- EXERCISE DETAILS -
Say how many of the lines below hold "Hfit", writing the number and nothing more.
——————————
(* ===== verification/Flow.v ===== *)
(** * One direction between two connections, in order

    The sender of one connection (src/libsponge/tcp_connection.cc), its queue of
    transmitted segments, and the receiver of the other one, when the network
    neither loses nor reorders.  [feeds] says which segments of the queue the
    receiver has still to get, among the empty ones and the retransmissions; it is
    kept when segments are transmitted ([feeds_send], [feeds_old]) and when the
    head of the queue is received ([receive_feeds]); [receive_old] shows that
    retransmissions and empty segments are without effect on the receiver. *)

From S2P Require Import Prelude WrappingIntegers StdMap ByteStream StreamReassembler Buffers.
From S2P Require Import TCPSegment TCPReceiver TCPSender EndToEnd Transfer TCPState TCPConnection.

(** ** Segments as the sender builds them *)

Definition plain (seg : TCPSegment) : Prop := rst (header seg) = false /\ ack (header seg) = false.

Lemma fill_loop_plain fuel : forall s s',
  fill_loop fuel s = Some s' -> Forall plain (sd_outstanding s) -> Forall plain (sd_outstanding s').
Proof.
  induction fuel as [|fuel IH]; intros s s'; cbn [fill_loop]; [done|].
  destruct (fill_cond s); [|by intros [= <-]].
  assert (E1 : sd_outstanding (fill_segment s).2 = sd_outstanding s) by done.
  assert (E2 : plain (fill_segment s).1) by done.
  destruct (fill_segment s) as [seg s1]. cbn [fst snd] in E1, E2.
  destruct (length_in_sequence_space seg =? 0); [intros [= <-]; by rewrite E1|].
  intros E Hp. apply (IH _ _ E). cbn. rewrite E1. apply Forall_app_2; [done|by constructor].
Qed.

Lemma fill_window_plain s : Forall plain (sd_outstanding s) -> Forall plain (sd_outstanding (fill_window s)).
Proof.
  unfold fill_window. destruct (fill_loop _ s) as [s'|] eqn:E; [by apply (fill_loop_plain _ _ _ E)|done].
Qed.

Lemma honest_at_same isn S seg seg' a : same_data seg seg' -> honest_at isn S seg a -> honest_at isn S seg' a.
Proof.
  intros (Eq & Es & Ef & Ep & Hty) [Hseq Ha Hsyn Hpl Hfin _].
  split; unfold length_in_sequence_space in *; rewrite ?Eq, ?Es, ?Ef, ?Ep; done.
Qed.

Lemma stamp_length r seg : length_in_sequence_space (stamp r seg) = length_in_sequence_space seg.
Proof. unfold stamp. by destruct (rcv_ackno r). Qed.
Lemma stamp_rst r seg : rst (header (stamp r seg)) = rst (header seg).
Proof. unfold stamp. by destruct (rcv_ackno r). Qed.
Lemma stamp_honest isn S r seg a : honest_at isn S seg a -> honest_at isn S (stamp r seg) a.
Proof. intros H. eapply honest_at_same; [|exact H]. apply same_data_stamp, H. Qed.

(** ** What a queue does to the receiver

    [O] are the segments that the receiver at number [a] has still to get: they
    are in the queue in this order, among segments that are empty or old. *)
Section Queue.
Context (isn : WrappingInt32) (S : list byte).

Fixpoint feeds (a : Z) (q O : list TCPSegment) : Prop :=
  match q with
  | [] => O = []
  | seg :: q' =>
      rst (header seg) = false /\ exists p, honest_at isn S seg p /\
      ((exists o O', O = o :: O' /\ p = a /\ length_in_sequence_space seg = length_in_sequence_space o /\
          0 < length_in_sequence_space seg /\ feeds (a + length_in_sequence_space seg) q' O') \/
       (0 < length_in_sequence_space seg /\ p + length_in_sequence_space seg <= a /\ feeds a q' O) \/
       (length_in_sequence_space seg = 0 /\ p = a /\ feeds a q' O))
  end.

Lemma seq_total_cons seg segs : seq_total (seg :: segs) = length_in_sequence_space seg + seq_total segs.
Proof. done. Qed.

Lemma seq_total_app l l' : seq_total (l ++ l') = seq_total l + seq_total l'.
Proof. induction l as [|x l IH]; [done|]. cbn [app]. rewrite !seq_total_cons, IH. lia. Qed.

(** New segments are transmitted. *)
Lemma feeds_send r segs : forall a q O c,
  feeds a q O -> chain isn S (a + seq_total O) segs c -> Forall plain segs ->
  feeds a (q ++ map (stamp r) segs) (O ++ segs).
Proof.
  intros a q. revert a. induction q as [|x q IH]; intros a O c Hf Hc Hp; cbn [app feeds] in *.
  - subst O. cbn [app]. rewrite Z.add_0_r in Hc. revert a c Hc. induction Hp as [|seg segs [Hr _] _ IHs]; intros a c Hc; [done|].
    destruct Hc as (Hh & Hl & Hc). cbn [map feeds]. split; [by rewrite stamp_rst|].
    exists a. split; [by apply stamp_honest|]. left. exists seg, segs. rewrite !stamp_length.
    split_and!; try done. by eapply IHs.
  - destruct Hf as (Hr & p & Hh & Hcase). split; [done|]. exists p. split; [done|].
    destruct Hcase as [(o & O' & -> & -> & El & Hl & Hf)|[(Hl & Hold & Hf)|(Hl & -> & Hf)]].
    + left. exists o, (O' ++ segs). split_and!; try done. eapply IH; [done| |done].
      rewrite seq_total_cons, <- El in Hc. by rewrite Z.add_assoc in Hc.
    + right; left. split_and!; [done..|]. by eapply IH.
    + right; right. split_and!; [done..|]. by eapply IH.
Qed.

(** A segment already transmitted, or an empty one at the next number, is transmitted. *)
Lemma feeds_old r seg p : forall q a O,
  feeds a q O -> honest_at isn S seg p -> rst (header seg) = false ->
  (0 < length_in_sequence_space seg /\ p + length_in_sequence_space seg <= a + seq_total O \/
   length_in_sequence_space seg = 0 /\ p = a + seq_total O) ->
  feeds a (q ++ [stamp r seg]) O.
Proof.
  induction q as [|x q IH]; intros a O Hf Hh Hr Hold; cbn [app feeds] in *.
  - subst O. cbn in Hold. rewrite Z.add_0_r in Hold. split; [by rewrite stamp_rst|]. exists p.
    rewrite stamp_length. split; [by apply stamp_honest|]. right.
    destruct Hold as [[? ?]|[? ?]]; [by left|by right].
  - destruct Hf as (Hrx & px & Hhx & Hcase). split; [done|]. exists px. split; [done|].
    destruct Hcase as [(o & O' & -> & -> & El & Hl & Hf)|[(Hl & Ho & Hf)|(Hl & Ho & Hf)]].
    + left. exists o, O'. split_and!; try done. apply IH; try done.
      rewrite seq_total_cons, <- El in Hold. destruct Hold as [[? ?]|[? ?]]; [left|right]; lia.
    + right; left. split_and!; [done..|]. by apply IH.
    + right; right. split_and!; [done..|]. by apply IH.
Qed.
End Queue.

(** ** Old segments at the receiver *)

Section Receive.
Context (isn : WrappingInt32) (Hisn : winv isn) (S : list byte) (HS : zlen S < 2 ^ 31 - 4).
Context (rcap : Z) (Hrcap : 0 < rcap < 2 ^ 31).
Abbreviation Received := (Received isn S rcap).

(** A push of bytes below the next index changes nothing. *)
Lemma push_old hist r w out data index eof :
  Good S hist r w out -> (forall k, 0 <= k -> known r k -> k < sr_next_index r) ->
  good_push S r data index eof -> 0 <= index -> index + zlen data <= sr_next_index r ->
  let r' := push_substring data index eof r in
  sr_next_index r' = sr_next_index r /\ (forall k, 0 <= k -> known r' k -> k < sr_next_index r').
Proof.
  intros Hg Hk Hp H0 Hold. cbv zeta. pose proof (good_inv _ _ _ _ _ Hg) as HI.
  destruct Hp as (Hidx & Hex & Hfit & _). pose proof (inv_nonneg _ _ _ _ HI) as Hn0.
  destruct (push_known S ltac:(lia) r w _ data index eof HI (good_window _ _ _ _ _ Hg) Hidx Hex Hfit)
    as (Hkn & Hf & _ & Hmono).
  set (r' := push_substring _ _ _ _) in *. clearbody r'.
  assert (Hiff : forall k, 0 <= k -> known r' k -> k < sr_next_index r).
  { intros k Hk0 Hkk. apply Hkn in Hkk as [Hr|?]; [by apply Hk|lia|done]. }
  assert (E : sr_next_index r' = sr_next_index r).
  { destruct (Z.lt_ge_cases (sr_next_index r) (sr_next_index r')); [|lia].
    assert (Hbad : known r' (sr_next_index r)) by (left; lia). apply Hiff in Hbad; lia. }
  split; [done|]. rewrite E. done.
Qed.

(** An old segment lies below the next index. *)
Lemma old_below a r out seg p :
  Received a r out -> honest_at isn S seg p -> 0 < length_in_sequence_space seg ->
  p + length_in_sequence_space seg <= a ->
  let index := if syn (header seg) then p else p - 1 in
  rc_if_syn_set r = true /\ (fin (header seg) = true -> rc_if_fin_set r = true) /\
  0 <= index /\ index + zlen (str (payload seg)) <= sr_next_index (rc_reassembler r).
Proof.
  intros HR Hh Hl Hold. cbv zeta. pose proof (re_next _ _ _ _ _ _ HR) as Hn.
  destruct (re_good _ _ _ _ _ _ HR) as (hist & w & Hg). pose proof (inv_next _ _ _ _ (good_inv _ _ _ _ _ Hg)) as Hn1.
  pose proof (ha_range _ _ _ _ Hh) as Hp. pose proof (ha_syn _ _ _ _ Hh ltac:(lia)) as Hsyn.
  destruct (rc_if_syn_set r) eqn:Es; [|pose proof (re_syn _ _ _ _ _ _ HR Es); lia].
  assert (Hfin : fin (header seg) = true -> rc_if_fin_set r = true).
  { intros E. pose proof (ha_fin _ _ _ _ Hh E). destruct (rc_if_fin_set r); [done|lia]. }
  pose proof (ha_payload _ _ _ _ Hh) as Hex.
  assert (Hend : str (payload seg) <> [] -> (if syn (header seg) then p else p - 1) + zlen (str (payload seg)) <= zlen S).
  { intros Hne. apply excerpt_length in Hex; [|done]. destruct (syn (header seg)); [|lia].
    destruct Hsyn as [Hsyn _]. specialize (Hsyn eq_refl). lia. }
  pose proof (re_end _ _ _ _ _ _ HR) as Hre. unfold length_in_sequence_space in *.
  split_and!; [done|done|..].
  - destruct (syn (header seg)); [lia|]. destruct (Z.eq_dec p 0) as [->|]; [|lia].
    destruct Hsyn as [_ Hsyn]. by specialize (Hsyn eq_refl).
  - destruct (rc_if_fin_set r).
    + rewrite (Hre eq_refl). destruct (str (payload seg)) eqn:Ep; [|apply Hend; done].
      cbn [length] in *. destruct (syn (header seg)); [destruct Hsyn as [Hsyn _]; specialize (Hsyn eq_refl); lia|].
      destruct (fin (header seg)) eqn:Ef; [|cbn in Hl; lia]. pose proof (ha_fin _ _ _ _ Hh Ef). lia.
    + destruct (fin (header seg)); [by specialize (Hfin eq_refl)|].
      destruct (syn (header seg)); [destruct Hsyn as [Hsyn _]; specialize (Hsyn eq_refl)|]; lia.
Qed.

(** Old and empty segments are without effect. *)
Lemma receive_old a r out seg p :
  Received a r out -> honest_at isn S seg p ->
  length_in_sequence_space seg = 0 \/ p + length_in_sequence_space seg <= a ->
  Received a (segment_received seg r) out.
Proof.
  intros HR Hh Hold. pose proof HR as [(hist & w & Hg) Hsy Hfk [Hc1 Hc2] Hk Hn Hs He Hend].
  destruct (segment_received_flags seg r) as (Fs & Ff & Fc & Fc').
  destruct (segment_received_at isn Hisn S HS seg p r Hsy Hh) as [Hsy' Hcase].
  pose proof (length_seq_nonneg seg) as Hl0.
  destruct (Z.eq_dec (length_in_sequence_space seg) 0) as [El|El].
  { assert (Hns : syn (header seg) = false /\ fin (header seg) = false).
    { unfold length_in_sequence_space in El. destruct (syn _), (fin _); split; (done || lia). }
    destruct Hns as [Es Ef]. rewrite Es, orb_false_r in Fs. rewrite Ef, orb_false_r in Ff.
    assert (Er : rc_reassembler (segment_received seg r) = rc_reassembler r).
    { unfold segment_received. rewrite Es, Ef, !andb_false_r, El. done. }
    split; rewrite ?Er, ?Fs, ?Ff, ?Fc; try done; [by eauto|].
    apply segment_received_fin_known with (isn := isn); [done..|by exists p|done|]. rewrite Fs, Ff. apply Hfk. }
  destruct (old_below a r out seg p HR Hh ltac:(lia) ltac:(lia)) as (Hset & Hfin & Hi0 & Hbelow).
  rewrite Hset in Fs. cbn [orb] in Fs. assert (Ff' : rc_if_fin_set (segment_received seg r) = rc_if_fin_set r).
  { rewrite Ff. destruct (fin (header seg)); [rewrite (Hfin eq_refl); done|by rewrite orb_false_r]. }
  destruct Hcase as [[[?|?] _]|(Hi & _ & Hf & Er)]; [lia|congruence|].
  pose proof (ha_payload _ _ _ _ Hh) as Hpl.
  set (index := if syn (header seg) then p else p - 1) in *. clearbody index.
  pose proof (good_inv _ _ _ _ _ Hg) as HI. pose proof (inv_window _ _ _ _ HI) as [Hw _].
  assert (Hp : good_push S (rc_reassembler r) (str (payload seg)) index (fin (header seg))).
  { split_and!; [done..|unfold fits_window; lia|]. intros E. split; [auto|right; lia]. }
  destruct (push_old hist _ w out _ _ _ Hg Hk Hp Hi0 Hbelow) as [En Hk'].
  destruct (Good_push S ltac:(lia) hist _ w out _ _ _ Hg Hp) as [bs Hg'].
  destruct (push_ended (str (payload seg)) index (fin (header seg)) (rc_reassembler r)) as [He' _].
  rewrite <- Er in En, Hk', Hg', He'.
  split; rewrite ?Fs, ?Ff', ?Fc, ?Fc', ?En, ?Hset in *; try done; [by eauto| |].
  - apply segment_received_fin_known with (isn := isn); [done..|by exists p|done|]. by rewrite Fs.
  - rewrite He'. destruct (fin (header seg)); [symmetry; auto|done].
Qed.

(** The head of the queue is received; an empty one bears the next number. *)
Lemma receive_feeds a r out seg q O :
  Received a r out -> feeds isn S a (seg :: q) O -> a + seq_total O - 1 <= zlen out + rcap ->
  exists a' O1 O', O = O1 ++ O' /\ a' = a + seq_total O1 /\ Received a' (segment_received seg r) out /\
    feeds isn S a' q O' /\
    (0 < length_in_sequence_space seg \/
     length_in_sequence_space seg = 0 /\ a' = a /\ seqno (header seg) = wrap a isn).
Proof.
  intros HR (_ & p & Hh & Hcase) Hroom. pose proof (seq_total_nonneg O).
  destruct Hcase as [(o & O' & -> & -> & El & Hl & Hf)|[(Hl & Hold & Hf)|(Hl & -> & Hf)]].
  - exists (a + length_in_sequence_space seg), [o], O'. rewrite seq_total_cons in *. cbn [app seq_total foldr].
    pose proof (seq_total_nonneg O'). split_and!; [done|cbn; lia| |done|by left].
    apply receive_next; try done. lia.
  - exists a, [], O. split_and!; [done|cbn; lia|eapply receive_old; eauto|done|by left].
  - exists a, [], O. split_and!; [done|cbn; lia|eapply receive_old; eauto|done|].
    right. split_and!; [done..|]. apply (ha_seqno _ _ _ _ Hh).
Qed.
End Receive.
——————————
- RESULT FOR THIS TASK -
2